(Foto/Reprodução)
Após dois anos ofertando criptomoedas para investidores no Brasil por meio da fintech Toro, o Santander expandirá a função para toda a sua base de clientes diretamente no seu aplicativo já neste mês de maio de 2026.
As opções para que os investidores negociem são: Bitcoin (BTC), Ethereum (ETH), Polygon (POL), Litecoin (LTC), Algorand (ALGO), Avalanche (AVAX), Cardano (ADA), Polkadot (DOT), Solana (SOL) e a stablecoin USDC.
Com a mudança para a Santander Corretora, a oferta passa agora para clientes Santander de todo o país, marcando a entrada de mais um banco no mercado cripto.
Conforme anunciado pelo Livecoins, o Santander Corretora anunciou a fusão da marca Toro no final de 2025, quando o executivo Evandro Vieira confirmou a informação publicamente.
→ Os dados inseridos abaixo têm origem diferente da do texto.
(** * make_livp: building Live Photo containers

    A shallow embedding of [tools/livp_action/make_livp.py] and the
    properties of its conversion pipeline.

    The program drives three external tools (a transcoder, a prober and a
    metadata editor) and packs their results into a two-entry archive.
    Everything outside the program is kept abstract in an environment
    [Env]: what a subprocess does to the file system and how it ends (an
    exit status, or a failure to start), the identifiers [uuid.uuid4]
    draws, the temporary directory handed out, and the local time zone.
    The program itself is embedded as state passing over that
    environment, with an error result for the exceptions it raises.

    Conventions.
    - A text is a [string]; its characters stand for code points below
      256.
    - A Python [int] is a [Z]; a Python [float] is a [spec_float].
    - A [pathlib.Path] is the list of its components.
    - Library objects are modelled at the level of their attributes:
      [zipfile.ZipInfo] is a record, and an archive is the list of the
      entries its directory holds, each with the record as the writer
      leaves it and the bytes stored.  What the library does to a record
      is followed: the constructor refuses a year before 1980 and cuts
      the name at its first null character; the writer clears the flag
      bits, puts [0o600 << 16] in the place of external attributes 0,
      raises the versions to 45 for an entry above the ZIP64 limit, and
      refuses a header whose fields do not fit their width (a year from
      2108 on, a name above 65535 bytes).  The byte layout itself is not
      modelled: on disk the seconds of a timestamp are kept in steps of
      two, and a name outside ASCII sets the UTF-8 flag bit.  The output
      file of [zipfile.ZipFile(out_path, "w")] can always be opened.
    - The modification time of a path is part of the system state and
      moves only when a subprocess moves it; the new time that creating
      the output file gives to the output path itself is not followed
      (build_livp never packs from the path it packs to). *)

From Stdlib Require Import ZArith NArith Ascii String DecimalString SpecFloat.
From Stdlib Require DecimalPos DecimalN.
From stdpp Require Import gmap strings list sorting.

Local Open Scope string_scope.
Local Open Scope Z_scope.

#[local] Arguments String.append !_ _ : simpl nomatch.

(** ** Texts and numbers *)

Module Text.

(** [str(n)] and [f"{n}"] for an [int]. *)
Definition str_int (z : Z) : string := NilZero.string_of_int (Z.to_int z).

Definition str_N (n : N) : string := NilZero.string_of_uint (N.to_uint n).

Fixpoint zeros (k : nat) : string :=
  match k with
  | O => ""
  | S k' => String "0" (zeros k')
  end.

(** [s.zfill(w)] for a text without sign. *)
Definition zfill (w : nat) (s : string) : string :=
  zeros (w - String.length s) ++ s.

(** [f"{z:04d}"]: the sign counts in the width and comes before the
    zeros. *)
Definition fmt_04d (z : Z) : string :=
  if z <? 0 then "-" ++ zfill 3 (str_N (Z.to_N (- z)))
  else zfill 4 (str_N (Z.to_N z)).

(** Rounding of [n / d] to the nearest integer, ties to the even one. *)
Definition round_half_even (n d : N) : N :=
  let q := (n / d)%N in
  let r := (n mod d)%N in
  if (2 * r <? d)%N then q
  else if (d <? 2 * r)%N then (q + 1)%N
  else if N.even q then q else (q + 1)%N.

(** The absolute value of a finite float, in thousandths, correctly
    rounded. *)
Definition thousandths (m : positive) (e : Z) : N :=
  match e with
  | Z0 => (Npos m * 1000)%N
  | Zpos p => (Npos m * 2 ^ Npos p * 1000)%N
  | Zneg p => round_half_even (Npos m * 1000) (2 ^ Npos p)
  end.

Definition digit (n : N) : ascii := ascii_of_N (48 + n mod 10).

Definition three_digits (n : N) : string :=
  String (digit (n / 100)) (String (digit (n / 10)) (String (digit n) "")).

Definition sign_text (s : bool) : string := if s then "-" else "".

Definition fixed3 (s : bool) (t : N) : string :=
  sign_text s ++ str_N (t / 1000) ++ "." ++ three_digits (t mod 1000).

(** [f"{x:.3f}"]. *)
Definition fmt_3f (x : spec_float) : string :=
  match x with
  | S754_zero s => fixed3 s 0
  | S754_infinity s => sign_text s ++ "inf"
  | S754_nan => "nan"
  | S754_finite s m e => fixed3 s (thousandths m e)
  end.

Definition is_finite (x : spec_float) : bool :=
  match x with
  | S754_zero _ | S754_finite _ _ _ => true
  | _ => false
  end.

(** [str.isspace] on one character. *)
Definition is_space (c : ascii) : bool :=
  let n := N_of_ascii c in
  ((9 <=? n) && (n <=? 13) || (28 <=? n) && (n <=? 32)
   || (n =? 133) || (n =? 160))%N.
Após o anúncio da fusão das marcas, o Santander organizou o CNPJ 12.455.479/0001-30 para operar com bitcoin e criptomoedas, que será a empresa registrada perante o Banco Central do Brasil.
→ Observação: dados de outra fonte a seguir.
Lemma probe_answered net url n code t :
  1 <= n <= retryAttempts config ->
  (forall k, 1 <= k < n -> fails net k) ->
  net n = Responded code t ->
  let r := probeRun config net url in
  outcome r = Normal (Some code)
  /\ requests r = expectedRequests url (retryDelay config) 1 n
  /\ elapsed r =
       sumZ (fun k => took (net k)) (seqZ 1 (n - 1))
       + sumZ (fun k => Z.max 0 (retryDelay config * k)) (seqZ 1 (n - 1))
       + t.
Proof.
  intros Hn Hfail Hnet. unfold probeRun.
  pose proof (attemptRun_answered net url (Z.to_nat (n - 1)) 1 n code t
                eq_refl Hn Hfail Hnet) as H.
  by replace (retryAttempts config - 1 + 1) with (retryAttempts config) in H
    by lia.
Qed.

Lemma probe_exhausted net url :
  1 <= retryAttempts config ->
  (forall k, 1 <= k <= retryAttempts config -> fails net k) ->
  let r := probeRun config net url in
  (exists e, outcome r = Thrown e)
  /\ requests r =
       expectedRequests url (retryDelay config) 1 (retryAttempts config).
Proof.
  intros Hn Hfail. unfold probeRun.
  pose proof (attemptRun_exhausted net url
                (Z.to_nat (retryAttempts config - 1)) 1 eq_refl Hn Hfail)
    as H.
  by replace (retryAttempts config - 1 + 1) with (retryAttempts config) in H
    by lia.
Qed.

End Retries.

Lemma sumZ_le f ks c :
  (forall k, k ∈ ks -> f k <= c) -> sumZ f ks <= Z.of_nat (length ks) * c.
Proof.
  induction ks as [|k ks IH]; intros H; simpl; [lia|].
  assert (f k <= c) by (apply H; by left).
  assert (sumZ f ks <= Z.of_nat (length ks) * c)
    by (apply IH; intros; apply H; by right).
  unfold sumZ in *. lia.
Qed.

(** ** The claims about the probe and the classification *)

(** C1: the record a check stores has [isUp = true] exactly when the
    probe was answered and the status code of the answer is one of
    [successStatusCodes]; with the default codes an answer 404 gives
    [isUp = false], and so does a probe whose attempts all fail. *)
Theorem isUp_iff_answered_with_success_code config env url p w :
  serverStatus w !! url = Some p ->
  exists cur,
    eval (checkServerHealth config env url) w = Normal cur
    /\ serverStatus (exec (checkServerHealth config env url) w) !! url
       = Some cur
    /\ (isUp cur = true <->
        exists resp,
          eval (makeHttpRequest config (net env) url) w = Normal (Some resp)
          /\ status resp ∈ successStatusCodes config)
    /\ (successStatusCodes config = defaultSuccessStatusCodes ->
        forall resp,
          eval (makeHttpRequest config (net env) url) w = Normal (Some resp) ->
          status resp = 404 -> isUp cur = false)
    /\ (forall e,
          eval (makeHttpRequest config (net env) url) w = Thrown e ->
          isUp cur = false)
    /\ (1 <= retryAttempts config ->
        (forall k, 1 <= k <= retryAttempts config -> fails (net env) k) ->
        isUp cur = false).
Proof.
  intros Hp. unfold checkServerHealth, eval, exec.
  unfold mbind, M_bind, bind, statusGet. rewrite Hp, checkAgainst_run.
  rewrite makeHttpRequest_run. simpl.
  exists (checkResult config env url p (now w)).
  split; [done|]. split; [apply lookup_insert_eq|].
  unfold checkResult, classified.
  pose proof (probe_exhausted config (net env) url) as Hex.
  destruct (outcome (probeRun config (net env) url)) as [[code|]|e] eqn:Ho;
    simpl.
  - split_and!.
    + rewrite includes_spec. split.
      * intros Hin. by eexists (mkResponse code _).
      * intros (resp & [= <-] & Hin). done.
    + intros Hdef resp [= <-] Hst. simpl in Hst. subst code.
      by rewrite Hdef.
    + done.
    + intros Hn Hf. destruct (Hex Hn Hf) as [[e He] _]. congruence.
  - split_and!; try done. split; [done|]. by intros (resp & ? & _).
  - split_and!; try done. split; [done|]. by intros (resp & ? & _).
Qed.

Lemma isUp_iff_answered_with_success_code_witness :
  exists cur,
    eval (checkServerHealth exampleConfig (answers 404 35)
            "https://good.example") (initialized exampleConfig 0)
      = Normal cur
    /\ isUp cur = false.
Proof.
  destruct (isUp_iff_answered_with_success_code exampleConfig (answers 404 35)
              "https://good.example" initialStatus
              (initialized exampleConfig 0))
    as (cur & Hcur & _ & _ & H404 & _).
  - vm_compute. reflexivity.
  - exists cur. split; [exact Hcur|].
    apply (H404 eq_refl (mkResponse 404 35)); reflexivity.
Defined.



(** C10: the [responseTime] of an answered probe is the time from the
    start of the first attempt to the answer: the durations of the failed
    attempts, the delays between the attempts and the duration of the
    answered attempt; when no failed attempt lasts longer than
    [requestTimeout], it exceeds the duration of the answered attempt by
    at most [(n - 1) * requestTimeout] plus the delays.  The check stores
    this value. *)
Theorem responseTime_spans_all_attempts config env url p w n code t :
  serverStatus w !! url = Some p ->
  1 <= n <= retryAttempts config ->
  (forall k, 1 <= k < n -> fails (net env) k) ->
  net env n = Responded code t ->
  let delays :=
    sumZ (fun k => Z.max 0 (retryDelay config * k)) (seqZ 1 (n - 1)) in
  exists resp,
    eval (makeHttpRequest config (net env) url) w = Normal (Some resp)
    /\ status resp = code
    /\ resp_responseTime resp
       = now (exec (makeHttpRequest config (net env) url) w) - now w
    /\ resp_responseTime resp
       = sumZ (fun k => took (net env k)) (seqZ 1 (n - 1)) + delays + t
    /\ ((forall k, 1 <= k < n -> took (net env k) <= requestTimeout config) ->
        resp_responseTime resp - t
        <= (n - 1) * requestTimeout config + delays)
    /\ (responseTime <$>
          serverStatus (exec (checkServerHealth config env url) w) !! url)
       = Some (Some (resp_responseTime resp)).
Proof.
  intros Hp Hn Hf Hnet delays.
  destruct (probe_answered config (net env) url n code t Hn Hf Hnet)
    as (Ho & _ & He).
  unfold eval, exec, checkServerHealth.
  unfold mbind, M_bind, bind, statusGet. rewrite Hp, checkAgainst_run.
  rewrite makeHttpRequest_run. simpl. rewrite Ho. simpl.
  eexists. split; [done|]. simpl. split_and!; [done|lia|exact He| |].
  - intros Hto. rewrite He.
    pose proof (sumZ_le (fun k => took (net env k)) (seqZ 1 (n - 1))
                  (requestTimeout config)) as Hle.
    rewrite length_seqZ in Hle.
    assert (Z.of_nat (Z.to_nat (n - 1)) = n - 1) as Hlen by lia.
    rewrite Hlen in Hle. fold delays.
    assert (sumZ (fun k => took (net env k)) (seqZ 1 (n - 1))
            <= (n - 1) * requestTimeout config); [|lia].
    apply Hle. intros k Hk%elem_of_seqZ. apply Hto. lia.
  - rewrite lookup_insert_eq. simpl. unfold checkResult, classified.
    by rewrite Ho.
Qed.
Com capital social de R$ 283.299.721,27, a operação começa atendendo às exigências mínimas de capital do regulador, conforme apurado pela reportagem. Além disso, a empresa Santander Investimentos Sociedade Prestadora de Servicos de Ativos Virtuais SA já se registra como uma SPSAV, deixando claro a expansão do produto cripto no país.
“Na Santander, nossa oferta de criptomoedas é construída dentro do mesmo framework de governança, risco e conformidade que protege os ativos tradicionais dos nossos clientes. O mesmo Santander que protege as economias dos nossos clientes também apoia sua exposição às criptomoedas – ajudando a proteger tanto nossos clientes quanto a integridade do mercado financeiro“, disse Vieira em dezembro em sua rede social.
No final de 2025, o banco ainda procurou um gerente focado na área de criptomoedas para liderar a expansão, que agora em 2026 cresce para toda a base de clientes.
Vale lembrar que vários bancos e fintechs ofertam criptomoedas há alguns anos, mas o Banco Central do Brasil começou um processo mais rigoroso após a entrada em vigor da Lei nº 14.478/2022. Assim, os bancos ampliam a presença no caminho regulado após anos de embates contra corretoras cripto.